The proposed equal pay provisions are subject to some exceptions. The provisions do not apply if a difference in wages among similarly situated employees is due to (a) a seniority system; (b) a merit system; (c) a system that measures earnings by quantity or quality of production; or (d) another factor justifying the difference on objective grounds.

On September 11, an amended version of Bill 148 was ordered for Second Reading and then debated over the next two days.  One of the amendments provides some clarity with respect to how employers might rely on a “seniority system” to justify different wage rates on the basis of employment status.  The amended equal pay provision expressly states that a “seniority system includes a system that provides for different pay based on the accumulated number of hours worked”.

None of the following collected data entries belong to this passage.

Lemma host_no h d : host_syntax h = true -> In d [35; 47; 63; 64] -> ~ In d h.
Proof.
  intros Hh Hd. apply orb_prop in Hh as [Hh|Hh].
  - repeat (destruct Hd as [<-|Hd]; [apply (pct_all_no _ _ _ Hh); class_char|]). contradiction.
  - apply bracket_shape in Hh as (body & -> & Hb). pose proof (literal_chars_no body d Hb Hd) as Hn.
    intros [<-|Hin]; [cbn in Hd; lia|]. rewrite in_app_iff in Hin. destruct Hin as [Hin|[<-|[]]]; [contradiction | cbn in Hd; lia].
Qed.

Lemma port_no p d : opt_all port_syntax p = true -> In d [35; 47; 63; 64] -> ~ In d (pre 58 p).
Proof.
  intros Hp Hd. destruct p as [ds|]; cbn; [|tauto]. apply andb_prop in Hp as [Hp _].
  intros [<-|Hin]; [cbn in Hd; lia|]. revert Hin. apply (forallb_no _ _ _ Hp).
  repeat (destruct Hd as [<-|Hd]; [reflexivity|]). contradiction.
Qed.

Lemma split_port_complete h p : host_syntax h = true -> opt_all port_syntax p = true -> split_port (h ++ pre 58 p) = (h, p).
Proof.
  intros Hh Hp. unfold split_port. destruct p as [ds|]; cbn [pre].
  - apply andb_prop in Hp as [Hp _]. rewrite rev_app_distr. cbn [rev]. rewrite <- app_assoc. cbn [app].
    rewrite (span_complete digit (rev ds) (58 :: rev h) (forallb_rev _ _ Hp) eq_refl). rewrite Z.eqb_refl, !rev_involutive. reflexivity.
  - rewrite app_nil_r. destruct (span digit (rev h)) as [x t] eqn:E. destruct t as [|c t]; [reflexivity|].
    destruct (Z.eqb_spec c 58) as [->|]; [|reflexivity]. exfalso. apply orb_prop in Hh as [Hh|Hh].
    + apply (pct_all_no reg_char 58 h Hh); try class_char. apply in_rev. rewrite (span_app _ _ _ _ E). apply in_app_iff. right. left. reflexivity.
    + apply bracket_shape in Hh as (body & -> & _). cbn [rev] in E. rewrite rev_app_distr in E. discriminate E.
Qed.

Lemma split_auth_complete a : auth_syntax a = true -> split_auth (auth_text a) = a /\ forallb auth_char (auth_text a) = true.
Proof.
  unfold auth_syntax. intros H. apply andb_prop in H as [H Hp]. apply andb_prop in H as [Hu Hh]. destruct a as [u h p]. unfold auth_text.
  cbn [a_user a_host a_port] in *.
  assert (N : forall d, In d [35; 47; 63; 64] -> ~ In d (h ++ pre 58 p)).
  { intros d Hd Hin. apply in_app_iff in Hin as [Hin|Hin]; [exact (host_no h d Hh Hd Hin) | exact (port_no p d Hp Hd Hin)]. }
  split.
  - unfold split_auth. destruct u as [u|]; cbn [post app].
    + rewrite <- app_assoc. cbn [app]. rewrite cut_complete by (apply (user_chars_no u); [exact Hu | cbn; auto]).
      rewrite split_port_complete by assumption. reflexivity.
    + rewrite cut_none by (apply N; cbn; auto). rewrite split_port_complete by assumption. reflexivity.
  - apply forallb_forall. intros d Hin. apply in_app_iff in Hin. unfold auth_char.
    assert (K : In d [35; 47; 63] -> False).
    { intros Hd. assert (Hd' : In d [35; 47; 63; 64]) by (cbn in *; tauto). destruct Hin as [Hin|Hin]; [|exact (N d Hd' Hin)].
      destruct u as [u|]; [|exact Hin]. cbn in Hin. apply in_app_iff in Hin as [Hin|[<-|[]]]; [exact (user_chars_no u d Hu Hd' Hin) | cbn in Hd; lia]. }
    destruct (Z.eqb_spec d 63); [exfalso; apply K; cbn; auto|]. destruct (Z.eqb_spec d 35); [exfalso; apply K; cbn; auto|].
    destruct (Z.eqb_spec d 47); [exfalso; apply K; cbn; auto|]. reflexivity.
Qed.

Definition tail_text (p : parts) : list Z := p_path p ++ pre 63 (p_query p) ++ pre 35 (p_fragment p).

Lemma split_tail_complete p : parts_syntax p = true -> split_tail 0 (p_scheme p) (p_auth p) (tail_text p) = Some p.
Proof.
  unfold parts_syntax. intros H. apply andb_prop in H as [H Hr]. apply andb_prop in H as [H Hps]. apply andb_prop in H as [H Hf].
  apply andb_prop in H as [H Hq]. apply andb_prop in H as [_ Hpa]. unfold split_tail, tail_text. rewrite part_span_0.
  assert (S0 : stops (fun c => path_char c || (c =? 37)) (pre 63 (p_query p) ++ pre 35 (p_fragment p)))
    by (destruct (p_query p), (p_fragment p); exact Logic.I || reflexivity).
  cbn [part_char]. rewrite (pct_span_complete path_char _ S0 _ (p_path p) (le_n _) Hpa).
  rewrite (split_opt_complete 63 PART_QUERY (p_query p) (pre 35 (p_fragment p)));
    [|exact Hq | destruct (p_fragment p); exact Logic.I || reflexivity | destruct (p_query p), (p_fragment p); exact Logic.I || reflexivity].
  pose proof (split_opt_complete 35 PART_FRAGMENT (p_fragment p) [] Hf Logic.I) as E. rewrite app_nil_r in E.
  rewrite E by (destruct (p_fragment p); exact Logic.I). destruct p as [sc au pa qu fr]. cbn [p_scheme p_auth p_path p_query p_fragment] in *.
  rewrite Hps, Hr. reflexivity.
Qed.

(** What follows the authority ends it; without one, no double slash comes. *)
Lemma tail_stops p : parts_syntax p = true -> p_auth p <> None -> stops auth_char (tail_text p).
Proof.
  unfold parts_syntax, path_start, tail_text. intros H Ha. apply andb_prop in H as [H _]. apply andb_prop in H as [_ H].
  destruct (p_auth p); [|congruence]. destruct (p_path p) as [|c pa].
  - destruct (p_query p), (p_fragment p); exact Logic.I || reflexivity.
  - cbn. assert (c = 47) as -> by lia. reflexivity.
Qed.

Lemma split_slashes_complete p : parts_syntax p = true ->
  split_slashes (slashes_text (p_auth p) ++ tail_text p) = (p_auth p, tail_text p).
Proof.
  intros H. destruct (p_auth p) as [a|] eqn:Ea.
  - assert (Sa : auth_syntax a = true).
    { unfold parts_syntax in H. rewrite Ea in H. repeat (apply andb_prop in H as [H ?]). assumption. }
    destruct (split_auth_complete a Sa) as [E1 E2]. pose proof (tail_stops p H ltac:(congruence)) as Ht.
    cbn [slashes_text app]. unfold split_slashes. cbn. rewrite (span_complete _ _ _ E2 Ht), E1. reflexivity.
  - cbn [slashes_text app]. unfold split_slashes. unfold parts_syntax, path_start in H. rewrite Ea in H.
    apply andb_prop in H as [H _]. apply andb_prop in H as [_ H]. unfold tail_text. destruct (p_path p) as [|c [|d pa]].
    + destruct (p_query p) as [[|? ?]|], (p_fragment p) as [[|? ?]|]; reflexivity.
    + destruct (p_query p), (p_fragment p); cbn; rewrite ?andb_false_r; reflexivity.
    + cbn. apply negb_true_iff in H. rewrite H. reflexivity.
Qed.

Lemma scheme_no s d : scheme_syntax s = true -> In d [35; 47; 58; 63] -> ~ In d s.
Proof.
  intros Hs Hd. destruct s as [|c s]; [discriminate|]. cbn in Hs. apply andb_prop in Hs as [Hc Hs]. intros [->|Hin].
  - repeat (destruct Hd as [<-|Hd]; [discriminate Hc|]). contradiction.
  - revert Hin. apply (forallb_no _ _ _ Hs). repeat (destruct Hd as [<-|Hd]; [reflexivity|]). contradiction.
Qed.

Definition seg_char (c : Z) : bool := negb (one_of [35; 47; 58; 63] c).

Lemma seg_chars l : (forall d, In d [35; 47; 58; 63] -> ~ In d l) -> forallb seg_char l = true.
Proof.
  intros H. apply forallb_forall. intros x Hx. unfold seg_char, one_of. apply negb_true_iff. apply not_true_is_false. intros E.
  apply existsb_exists in E as (d & Hd & E). assert (x = d) as -> by lia. exact (H d Hd Hx).
Qed.

(** No prefix of a relative reference up to a colon is a scheme. *)
Lemma relative_not_scheme p a t : parts_syntax p = true -> p_scheme p = None ->
  slashes_text (p_auth p) ++ tail_text p = a ++ 58 :: t -> scheme_syntax a = true -> False.
Proof.
  intros H Hs E Ha. assert (Sa : forallb seg_char a = true) by (apply seg_chars; intros d Hd; exact (scheme_no a d Ha Hd)).
  destruct (p_auth p) as [au|] eqn:Eau.
  - destruct a as [|c a]; [discriminate Ha|]. cbn in E. injection E as <- _. discriminate Ha.
  - cbn [slashes_text app] in E. unfold parts_syntax, relative_ok in H. rewrite Hs in H.
    apply andb_prop in H as [H Hr]. repeat (apply andb_prop in H as [H ?]). unfold tail_text, first_segment in *.
    match goal with X : pct_all path_char _ = true |- _ => rename X into Hpa end.
    destruct (span (fun c => negb (c =? 47)) (p_path p)) as [seg rest] eqn:Es. cbn [fst] in Hr. pose proof (span_app _ _ _ _ Es) as Ep.
    pose proof (span_all _ _ _ _ Es) as Hseg. rewrite Ep in E, Hpa. rewrite <- app_assoc in E.
    assert (S1 : forallb seg_char seg = true).
    { apply seg_chars. intros d Hd Hin. assert (Hin' : In d (seg ++ rest)) by (apply in_app_iff; auto).
      destruct Hd as [<-|[<-|[<-|[<-|[]]]]]; revert Hin; [intros _; revert Hin' | | | intros _; revert Hin'];
        [apply (pct_all_no path_char); [exact Hpa | class_char..] | apply (forallb_no _ _ _ Hseg); reflexivity |
         apply (forallb_no _ _ _ Hr); reflexivity | apply (pct_all_no path_char); [exact Hpa | class_char..]]. }
    assert (S2 : stops seg_char (rest ++ pre 63 (p_query p) ++ pre 35 (p_fragment p))).
    { destruct rest as [|c rest]; [destruct (p_query p), (p_fragment p); exact Logic.I || reflexivity|].
      apply span_stop in Es. cbn in Es |- *. assert (c = 47) as -> by lia. reflexivity. }
    pose proof (span_complete _ _ _ S1 S2) as E1. rewrite E in E1. rewrite (span_complete _ _ (58 :: t) Sa eq_refl) in E1.
    injection E1 as <- E1. destruct rest as [|c rest]; cbn in E1.
    + destruct (p_query p), (p_fragment p); discriminate E1.
    + injection E1 as <- _. apply span_stop in Es. discriminate Es.
Qed.

Lemma split_scheme_complete p : parts_syntax p = true ->
  split_scheme (parts_text p) = (p_scheme p, slashes_text (p_auth p) ++ tail_text p).
Proof.
  intros H. unfold parts_text. change (p_path p ++ pre 63 (p_query p) ++ pre 35 (p_fragment p)) with (tail_text p). unfold split_scheme.
  destruct (p_scheme p) as [sc|] eqn:Es.
  - assert (Ss : scheme_syntax sc = true).
    { unfold parts_syntax in H. rewrite Es in H. repeat (apply andb_prop in H as [H ?]). exact H. }
    cbn [post]. rewrite <- app_assoc. cbn [app]. rewrite cut_complete by (apply (scheme_no sc); [exact Ss | cbn; auto]). rewrite Ss. reflexivity.
  - cbn [post app]. destruct (cut 58 _) as [[a t]|] eqn:Ec; [|reflexivity]. destruct (scheme_syntax a) eqn:Ea; [|reflexivity].
    exfalso. exact (relative_not_scheme p a t H Es (cut_app _ _ _ _ Ec) Ea).
Qed.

And employers with unionized employees, please take note. Under the amended version of Bill 148, if your collective agreement contains a provision that permits differences in pay based on employment status, and there is a conflict between the collective agreement provision and the Bill 148 equal pay provision, then the collective agreement provision will prevail and continue to apply until the earlier of (i) the date the collective agreement expires; and (ii) January 1, 2020.  If you are currently engaged in collective bargaining, you may wish to consider this in the context of your negotiations.

Overall, the equal pay provisions in Bill 148, if enacted, will require employers to take a holistic look at their employees and positions, to determine which roles are exempt from the provisions, and which non-exempt roles are substantially similar in skill, effort, responsibility and working conditions so as to require equal pay. In addition, it would be prudent to consider adopting standardized procedures as to how wage review requests will be determined and communicated.